Durvalumab and Radiation Therapy Before Surgery in Treating Patients with Stage III-IV HPV-Negative Head and Neck Squamous Cell Carcinoma

Inclusion Criteria

• Histologically or cytologically confirmed stage II-IVB oral cavity, stage III-IVB larynx, stage III-IVB hypopharynx, or stage III-IVB HPV and/or p16 negative intermediate-high risk oropharynx head and neck cancer (American Joint Committee on Cancer [AJCC] 8th edition).
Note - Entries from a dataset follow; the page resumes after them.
(* ===== verification/Api.v ===== *)
(** * control-plane/internal/api: the HTTP handlers

    One program per handler of handlers_deployment.go, handlers_node.go,
    handlers_proxy.go, handlers_scheduler.go and service_resolve.go.  A handler
    takes the decoded parts of the request it reads (path values, query values,
    the JSON body, [None] when decoding fails) and returns the status code, the
    [Location] header it sets and the value it encodes as the body. *)

From S2P Require Import Prelude Model Store Runtime Fixtures Scheduler.
From Stdlib Require Import ZArith Lia Ascii.
From stdpp Require Import base gmap strings list.
Local Open Scope go_scope.

(** ** Responses *)

Inductive Body :=
| BError (msg : string)                          (* writeJSONError with a literal *)
| BStoreError (e : Err)                          (* writeJSONError(w, _, err.Error()) *)
| BDeployment (d : option Deployment)            (* a nil pointer encodes as null *)
| BDeployments (ds : list Deployment) (total : nat)
| BPodList (ps : list Pod) (total : nat)
| BPodField (p : option Pod)                     (* {"pod": ...} *)
| BPod (p : option Pod)
| BNode (n : option Node)
| BNodes (ns : list Node) (total : nat)
| BService (s : option Service)
| BServices (ss : list Service) (total : option nat)
| BBackends (bs : list BackendSpec) (total : option nat)
| BQueue (ps : list Pod) (depth : nat)
| BStats (s : Stats)
| BStatus (s : string)                           (* {"status": ...} *)
| BEmpty.

Record Response := mkResponse { r_status : Z; r_location : option string; r_body : Body }.

Definition writeJSON (status : Z) (b : Body) : Response := mkResponse status None b.
Definition writeJSONError (status : Z) (msg : string) : Response := writeJSON status (BError msg).
Definition writeStoreError (status : Z) (e : Err) : Response := writeJSON status (BStoreError e).

(** [v, _ := f()]: the pointer of a failed lookup is nil. *)
Definition value_or_nil {A} (r : A + Err) : option A :=
  match r with inl x => Some x | inr _ => None end.

(** ** handlers.go *)

(** [strings.Cut(v, "=")] *)
Fixpoint cut_eq (v : string) : string * string * bool :=
  match v with
  | EmptyString => (EmptyString, EmptyString, false)
  | String ch rest =>
      if Ascii.eqb ch "="%char then (EmptyString, rest, true)
      else let '(k, val, ok) := cut_eq rest in (String ch k, val, ok)
  end.

Fixpoint parse_labels_into (vals : list string) (labels : gmap string string) : gmap string string :=
  match vals with
  | [] => labels
  | v :: vals =>
      let '(k, val, ok) := cut_eq v in
      parse_labels_into vals (if ok then <[k := val]> labels else labels)
  end.

Definition parseLabels (vals : list string) : gmap string string := parse_labels_into vals ∅.

(** The loop [for attempt := 0; attempt < maxIDAttempts; attempt++]: generate an
    ID, try to create the entity, stop at the first success.  [None]: crypto/rand
    failed; [Some ""]: no attempt succeeded. *)
Fixpoint allocate (attempts : nat) (prefix : string) (create : string -> Time -> StoreOp error)
    : prog CpE (option string) :=
  match attempts with
  | O => Ret (Some EmptyString)
  | S attempts =>
      genID ← generateID prefix;
      match genID with
      | None => Ret None
      | Some genID =>
          now ← time_now;
          err ← store (create genID now);
          match err with
          | None => Ret (Some genID)
          | Some _ => allocate attempts prefix create
          end
      end
  end.

Definition maxIDAttempts : nat := 5.

(** ** handlers_deployment.go *)

Record submitDeploymentRequest := mkSubmit {
  sub_Name : string; sub_Namespace : string; sub_Labels : gmap string string;
  sub_Type : DeploymentType; sub_Image : string; sub_Command : string; sub_Args : list string;
  sub_Replicas : Z; sub_MaxRetries : Z; sub_RestartPolicy : RestartPolicy;
  sub_Resources : ResourceRequest }.

(** [if s == "" { s = d }] *)
Definition or_default (s d : string) : string := if String.eqb s EmptyString then d else s.

(** The deployment a request asks for, with the defaults filled in. *)
Definition requested_deployment (req : submitDeploymentRequest) (id : string) (now : Time) : Deployment :=
  mkDeployment id (sub_Name req) (or_default (sub_Namespace req) "default") (sub_Labels req)
    (or_default (sub_Type req) DeploymentBatch) (sub_Image req) (sub_Command req) (sub_Args req)
    (if (sub_Replicas req <=? 0)%Z then 1 else sub_Replicas req) (sub_MaxRetries req)
    (or_default (sub_RestartPolicy req) RestartOnFailure) (sub_Resources req)
    DeploymentPending now now.

Definition CreateDeployment (body : option submitDeploymentRequest) : prog CpE Response :=
  match body with
  | None => Ret (writeJSONError StatusBadRequest "invalid JSON body")
  | Some req =>
      if String.eqb (sub_Name req) EmptyString
         || (String.eqb (sub_Command req) EmptyString && String.eqb (sub_Image req) EmptyString) then
        Ret (writeJSONError StatusBadRequest "name and either command or image are required")
      else
        id ← allocate maxIDAttempts "deploy"
               (fun id now => OpCreateDeployment (requested_deployment req id now));
        match id with
        | None => Ret (writeJSONError StatusInternalServerError "failed to generate deployment id")
        | Some id =>
            if String.eqb id EmptyString then
              Ret (writeJSONError StatusInternalServerError "failed to allocate a unique deployment id")
            else
              _ ← metric DeploymentsTotal;
              d ← store (OpGetDeployment id);
              match d with
              | inr _ => Ret (writeJSONError StatusInternalServerError "deployment vanished after creation")
              | inl d => Ret (mkResponse StatusCreated (Some ("/api/v1/deployments/" +:+ id))
                                (BDeployment (Some d)))
              end
        end
  end.

Definition ListDeployments (ns : string) : prog CpE Response :=
  '(ds, err) ← (if negb (String.eqb ns EmptyString) then store (OpListDeploymentsByNamespace ns)
                else store OpListDeployments);
  match err with
  | Some e => Ret (writeStoreError StatusInternalServerError e)
  | None => Ret (writeJSON StatusOK (BDeployments ds (length ds)))
  end.

Definition GetDeployment (id : string) : prog CpE Response :=
  d ← store (OpGetDeployment id);
  match d with
  | inr _ => Ret (writeJSONError StatusNotFound "deployment not found")
  | inl d => Ret (writeJSON StatusOK (BDeployment (Some d)))
  end.

Definition CancelDeployment (id : string) : prog CpE Response :=
  d ← store (OpGetDeployment id);
  match d with
  | inr _ => Ret (writeJSONError StatusNotFound "deployment not found")
  | inl _ =>
      err ← store (OpTransitionDeployment id DeploymentCancelled);
      match err with
      | Some e =>
          if bool_decide (e = ErrInvalidTransition)
          then Ret (writeJSONError StatusConflict "deployment already cancelled")
          else Ret (writeStoreError StatusInternalServerError e)
      | None =>
          d ← store (OpGetDeployment id);
          Ret (writeJSON StatusOK (BDeployment (value_or_nil d)))
      end
  end.

Definition ListDeploymentPods (id : string) : prog CpE Response :=
  d ← store (OpGetDeployment id);
  match d with
  | inr _ => Ret (writeJSONError StatusNotFound "deployment not found")
  | inl _ =>
      '(ps, err) ← store (OpListPodsByDeployment id);
      match err with
      | Some e => Ret (writeStoreError StatusInternalServerError e)
      | None => Ret (writeJSON StatusOK (BPodList ps (length ps)))
      end
  end.

(** ** handlers_node.go *)

Record registerNodeRequest := mkRegister {
  reg_Hostname : string; reg_Address : string; reg_Capacity : ResourceCapacity; reg_MaxConcurrent : Z }.

Definition registered_node (req : registerNodeRequest) (id : string) (now : Time) : Node :=
  mkNode id (reg_Hostname req) (reg_Address req) ∅ NodeRegistering (reg_Capacity req)
    (reg_Capacity req) 0 (reg_MaxConcurrent req) now now.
• Measurable disease defined as lesions that can be accurately measured in at least one dimension (longest diameter to be recorded) as > 10 mm with computed tomography (CT), positron emission tomography (PET)/CT, or magnetic resonance imaging (MRI) or > 10 mm with calipers by clinical exam.
• Patients who are medically operable as determined by ear, nose, and throat (ENT) surgeon without pre-existing medical conditions that could inhibit surgery following neoadjuvant therapy, and do not refuse surgery.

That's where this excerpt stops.